■ EXERCISE AIM ■
Across all the entries, how many lines hold "categories"? Answer with that number and nothing else.

+---+

(** * Order analytics aggregation of the admin console (src/pages/Analytics.tsx)

    A shallow embedding of [fetchAnalytics] and of the part of the JavaScript
    runtime it relies on, followed by the properties of the report it builds.

    Modelling conventions.
    - A JavaScript number that holds a money amount, a quantity or a counter
      is a [Z]: the arithmetic of the source ([+], [*], [-]) is exact on
      integral doubles below 2^53, which is the range the model covers.  The
      one division of the source produces an [option Q], [None] standing for
      the non-finite results (NaN, Infinity) of a division by zero.
    - A [Date] is its time value, a [Z] number of milliseconds since the
      epoch.  The viewer's time zone has a constant offset, so that moving a
      date back by [n] calendar days subtracts [n] times [msPerDay].
    - An object literal used as a dictionary is the list of its own
      properties in creation order; [Object_entries] and [Object_values]
      enumerate it the way the language prescribes (array indices first, in
      ascending numeric order, then the other keys in creation order).  Keys
      range over strings that do not name a member inherited from
      [Object.prototype].
    - [toLocaleDateString] and the parser behind [new Date(string)] are
      platform functions: they are parameters of the model. *)

From Stdlib Require Import String Ascii ZArith QArith List Bool Lia.
From Stdlib Require Import Permutation Sorted DecimalString.
Import ListNotations.

Local Open Scope string_scope.
Local Open Scope list_scope.
Local Open Scope Z_scope.

(** ** JavaScript objects used as dictionaries *)

Module JS.

Definition obj (V : Type) : Type := list (string * V).

Fixpoint get {V} (o : obj V) (k : string) : option V :=
  match o with
  | [] => None
  | (k', v) :: o' => if String.eqb k' k then Some v else get o' k
  end.

(** [o[k] = v]: overwrites an own property in place, or creates it last. *)
Fixpoint set {V} (o : obj V) (k : string) (v : V) : obj V :=
  match o with
  | [] => [(k, v)]
  | (k', v') :: o' =>
      if String.eqb k' k then (k', v) :: o' else (k', v') :: set o' k v
  end.

(** [o[k].f op= e]: an in-place update of the value stored under [k]. *)
Fixpoint modify {V} (o : obj V) (k : string) (f : V -> V) : obj V :=
  match o with
  | [] => []
  | (k', v') :: o' =>
      if String.eqb k' k then (k', f v') :: o' else (k', v') :: modify o' k f
  end.

Definition keys {V} (o : obj V) : list string := map fst o.

(** *** Array indices among property keys *)

Definition is_digit (c : ascii) : bool :=
  let n := N_of_ascii c in ((48 <=? n) && (n <=? 57))%N.

Fixpoint digits_value (s : string) (acc : N) : option N :=
  match s with
  | EmptyString => Some acc
  | String c s' =>
      if is_digit c
      then digits_value s' (10 * acc + (N_of_ascii c - 48))%N
      else None
  end.

(** A canonical numeric string below 2^32 - 1. *)
Definition array_index (k : string) : option N :=
  match k with
  | EmptyString => None
  | String c rest =>
      if Ascii.eqb c "0"%char
      then match rest with EmptyString => Some 0%N | _ => None end
      else match digits_value k 0%N with
           | Some n => if (n <? 4294967295)%N then Some n else None
           | None => None
           end
  end.

Definition is_index (k : string) : bool :=
  match array_index k with Some _ => true | None => false end.

Definition index_of (k : string) : N :=
  match array_index k with Some n => n | None => 0%N end.

Fixpoint insert_index {V} (e : string * V) (l : list (string * V)) :=
  match l with
  | [] => [e]
  | e' :: l' =>
      if (index_of (fst e) <=? index_of (fst e'))%N
      then e :: l
      else e' :: insert_index e l'
  end.

Definition sort_index {V} (l : list (string * V)) : list (string * V) :=
  fold_right insert_index [] l.

(** Own enumerable properties in the order of [OrdinaryOwnPropertyKeys]. *)
Definition Object_entries {V} (o : obj V) : list (string * V) :=
  sort_index (filter (fun e => is_index (fst e)) o)
  ++ filter (fun e => negb (is_index (fst e))) o.

Definition Object_values {V} (o : obj V) : list V :=
  map snd (Object_entries o).

(** *** Arrays *)

(** [Array.prototype.sort] is stable; a comparator result that is NaN counts
    as [0], which the callers below encode themselves.  For a comparator that
    is not a consistent ordering the language leaves the resulting order to
    the implementation: the insertion sort below is then one admissible
    behaviour, and no property of the order is derived from it. *)
Fixpoint sort_insert {A} (cmp : A -> A -> Z) (x : A) (l : list A) : list A :=
  match l with
  | [] => [x]
  | y :: l' => if cmp x y <=? 0 then x :: l else y :: sort_insert cmp x l'
  end.

Definition sort {A} (cmp : A -> A -> Z) (l : list A) : list A :=
  fold_right (sort_insert cmp) [] l.

(** [a.slice(0, n)] *)
Definition slice_first {A} (n : nat) (l : list A) : list A := firstn n l.

(** [a.slice(-n)] *)
Definition slice_last {A} (n : nat) (l : list A) : list A :=
  skipn (length l - n) l.

(** [v || d] on a string: the empty string is falsy. *)
Definition or_string (v : option string) (d : string) : string :=
  match v with
  | Some s => if String.eqb s "" then d else s
  | None => d
  end.

(** [v || 0] on a number: a missing value and [0] both give [0]. *)
Definition or_zero (v : option Z) : Z :=
  match v with Some z => z | None => 0 end.

(** [a / b] on numbers; [None] is a non-finite result. *)
Definition div (a b : Z) : option Q :=
  if b =? 0 then None else Some (inject_Z a / inject_Z b)%Q.

End JS.

(** ** Documents of the snapshot *)

Definition msPerDay : Z := 86400000.

Module Item.
Record t : Type := mk
  { productId : string; name : string; price : Z; quantity : Z }.
End Item.

Module Order.
Record t : Type := mk
  { createdAt : option Z;          (* a Timestamp, as the time value of toDate() *)
    totalAmount : option Z;
    status : option string;
    products : option (list Item.t) }.
End Order.

Module Product.
Record t : Type := mk { id : string; categoryId : string }.
End Product.

Module Category.
Record t : Type := mk { id : string; name : string }.
End Category.

Record Snapshot : Type := mkSnapshot
  { orders : list Order.t;
    products : list Product.t;
    categories : list Category.t }.

(** ** The report ([AnalyticsData]) *)

Module TopProduct.
Record t : Type := mk { name : string; sales : Z; revenue : Z }.
End TopProduct.

Module CategoryRevenue.
Record t : Type := mk { name : string; value : Z }.
End CategoryRevenue.

Module DaySales.
Record t : Type := mk { date : string; sales : Z; revenue : Z }.
End DaySales.

Module StatusCount.
Record t : Type := mk { status : string; count : Z }.
End StatusCount.

Record AnalyticsData : Type := mkAnalyticsData
  { totalRevenue : Z;
    totalOrders : Z;
    averageOrderValue : option Q;
    topProducts : list TopProduct.t;
    revenueByCategory : list CategoryRevenue.t;
    salesOverTime : list DaySales.t;
    ordersByStatus : list StatusCount.t }.

(** ** The accumulators of one run *)

Module DayAcc.
Record t : Type := mk { sales : Z; revenue : Z }.
End DayAcc.

(** The objects a run can write to: the three arrays of the snapshot and the
    four dictionaries the function allocates. *)
Record Heap : Type := mkHeap
  { snapshot : Snapshot;
    productSales : JS.obj TopProduct.t;
    categoryRevenue : JS.obj Z;
    salesByDate : JS.obj DayAcc.t;
    statusCount : JS.obj Z }.

Definition set_productSales (o : JS.obj TopProduct.t) (h : Heap) : Heap :=
  mkHeap (snapshot h) o (categoryRevenue h) (salesByDate h) (statusCount h).

Definition set_categoryRevenue (o : JS.obj Z) (h : Heap) : Heap :=
  mkHeap (snapshot h) (productSales h) o (salesByDate h) (statusCount h).

Definition set_salesByDate (o : JS.obj DayAcc.t) (h : Heap) : Heap :=
  mkHeap (snapshot h) (productSales h) (categoryRevenue h) o (statusCount h).

Definition set_statusCount (o : JS.obj Z) (h : Heap) : Heap :=
  mkHeap (snapshot h) (productSales h) (categoryRevenue h) (salesByDate h) o.

(** [a.forEach(f)], the callback threading the heap. *)
Definition forEach {A} (a : list A) (f : A -> Heap -> Heap) (h : Heap) : Heap :=
  fold_left (fun h x => f x h) a h.

(** [order.products?.forEach(f)] *)
Definition forEachItem (order : Order.t) (f : Item.t -> Heap -> Heap)
  (h : Heap) : Heap :=
  match Order.products order with
  | Some items => forEach items f h
  | None => h
  end.

Definition itemRevenue (item : Item.t) : Z :=
  Item.price item * Item.quantity item.

(** ** fetchAnalytics *)

Section Analytics.

(** [d.toLocaleDateString()] of the date with time value [t]. *)
Variable toLocaleDateString : Z -> string.

(** The time value of [new Date(s)]; [None] is NaN (an invalid date). *)
Variable Date_parse : string -> option Z.

(** [cutoffDate.setDate(cutoffDate.getDate() - daysAgo)] on [new Date()]. *)
Definition cutoffDate (now daysAgo : Z) : Z := now - daysAgo * msPerDay.

(** [order.createdAt?.toDate?.() || new Date(0)] *)
Definition orderDate (order : Order.t) : Z :=
  match Order.createdAt order with
  | Some t => t
  | None => 0
  end.

Definition filteredOrders (now daysAgo : Z) (orders : list Order.t)
  : list Order.t :=
  filter (fun order => cutoffDate now daysAgo <=? orderDate order) orders.

Definition productSales_item (item : Item.t) (h : Heap) : Heap :=
  let k := Item.productId item in
  let h1 :=
    match JS.get (productSales h) k with
    | None =>
        set_productSales
          (JS.set (productSales h) k (TopProduct.mk (Item.name item) 0 0)) h
    | Some _ => h
    end in
  let h2 :=
    set_productSales
      (JS.modify (productSales h1) k
         (fun e => TopProduct.mk (TopProduct.name e)
                     (TopProduct.sales e + Item.quantity item)
                     (TopProduct.revenue e))) h1 in
  set_productSales
    (JS.modify (productSales h2) k
       (fun e => TopProduct.mk (TopProduct.name e) (TopProduct.sales e)
                   (TopProduct.revenue e + itemRevenue item))) h2.

Definition categoryRevenue_item (item : Item.t) (h : Heap) : Heap :=
  match find (fun p => String.eqb (Product.id p) (Item.productId item))
             (products (snapshot h)) with
  | Some product =>
      let category :=
        find (fun c => String.eqb (Category.id c) (Product.categoryId product))
             (categories (snapshot h)) in
      let categoryName :=
        JS.or_string (option_map Category.name category) "Unknown" in
      set_categoryRevenue
        (JS.set (categoryRevenue h) categoryName
           (JS.or_zero (JS.get (categoryRevenue h) categoryName)
            + itemRevenue item)) h
  | None => h
  end.

Definition dateKey (order : Order.t) : string :=
  JS.or_string (option_map toLocaleDateString (Order.createdAt order))
    "Unknown".

Definition salesByDate_order (order : Order.t) (h : Heap) : Heap :=
  let date := dateKey order in
  let h1 :=
    match JS.get (salesByDate h) date with
    | None => set_salesByDate (JS.set (salesByDate h) date (DayAcc.mk 0 0)) h
    | Some _ => h
    end in
  let h2 :=
    set_salesByDate
      (JS.modify (salesByDate h1) date
         (fun e => DayAcc.mk (DayAcc.sales e + 1) (DayAcc.revenue e))) h1 in
  set_salesByDate
    (JS.modify (salesByDate h2) date
       (fun e => DayAcc.mk (DayAcc.sales e)
                   (DayAcc.revenue e + JS.or_zero (Order.totalAmount order))))
    h2.

Definition statusKey (order : Order.t) : string :=
  JS.or_string (Order.status order) "Unknown".

Definition statusCount_order (order : Order.t) (h : Heap) : Heap :=
  let status := statusKey order in
  set_statusCount
    (JS.set (statusCount h) status
       (JS.or_zero (JS.get (statusCount h) status) + 1)) h.

(** [(a, b) => b.revenue - a.revenue] *)
Definition byRevenue (a b : TopProduct.t) : Z :=
  TopProduct.revenue b - TopProduct.revenue a.

(** [(a, b) => new Date(a.date).getTime() - new Date(b.date).getTime()];
    a difference that involves NaN is NaN, which the sort reads as [0]. *)
Definition byDate (a b : DaySales.t) : Z :=
  match Date_parse (DaySales.date a), Date_parse (DaySales.date b) with
  | Some ta, Some tb => ta - tb
  | _, _ => 0
  end.

(** The body of [fetchAnalytics] from the three arrays on, with the clock
    reading [now] of [new Date()] and [daysAgo = parseInt(timeRange)].  The
    result is the value handed to [setAnalytics] and the snapshot arrays as
    the run leaves them. *)
Definition fetchAnalytics (now daysAgo : Z) (s : Snapshot)
  : AnalyticsData * Snapshot :=
  let h0 := mkHeap s [] [] [] [] in
  let filtered := filteredOrders now daysAgo (orders (snapshot h0)) in
  let totalRevenue :=
    fold_left (fun sum order => sum + JS.or_zero (Order.totalAmount order))
      filtered 0 in
  let totalOrders := Z.of_nat (length filtered) in
  let averageOrderValue :=
    if 0 <? totalOrders then JS.div totalRevenue totalOrders else Some 0%Q in
  let h1 :=
    forEach filtered (fun order => forEachItem order productSales_item) h0 in
  let topProducts :=
    JS.slice_first 5 (JS.sort byRevenue (JS.Object_values (productSales h1))) in
  let h2 :=
    forEach filtered (fun order => forEachItem order categoryRevenue_item) h1 in
  let revenueByCategory :=
    map (fun e => CategoryRevenue.mk (fst e) (snd e))
      (JS.Object_entries (categoryRevenue h2)) in
  let h3 := forEach filtered salesByDate_order h2 in
  let salesOverTime :=
    JS.slice_last 14
      (JS.sort byDate
         (map (fun e => DaySales.mk (fst e) (DayAcc.sales (snd e))
                          (DayAcc.revenue (snd e)))
            (JS.Object_entries (salesByDate h3)))) in
  let h4 := forEach filtered statusCount_order h3 in
  let ordersByStatus :=
    map (fun e => StatusCount.mk (fst e) (snd e))
      (JS.Object_entries (statusCount h4)) in
  (mkAnalyticsData totalRevenue totalOrders averageOrderValue topProducts
     revenueByCategory salesOverTime ordersByStatus,
   snapshot h4).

+---+

■ RESPONSE TO THIS TASK ■
2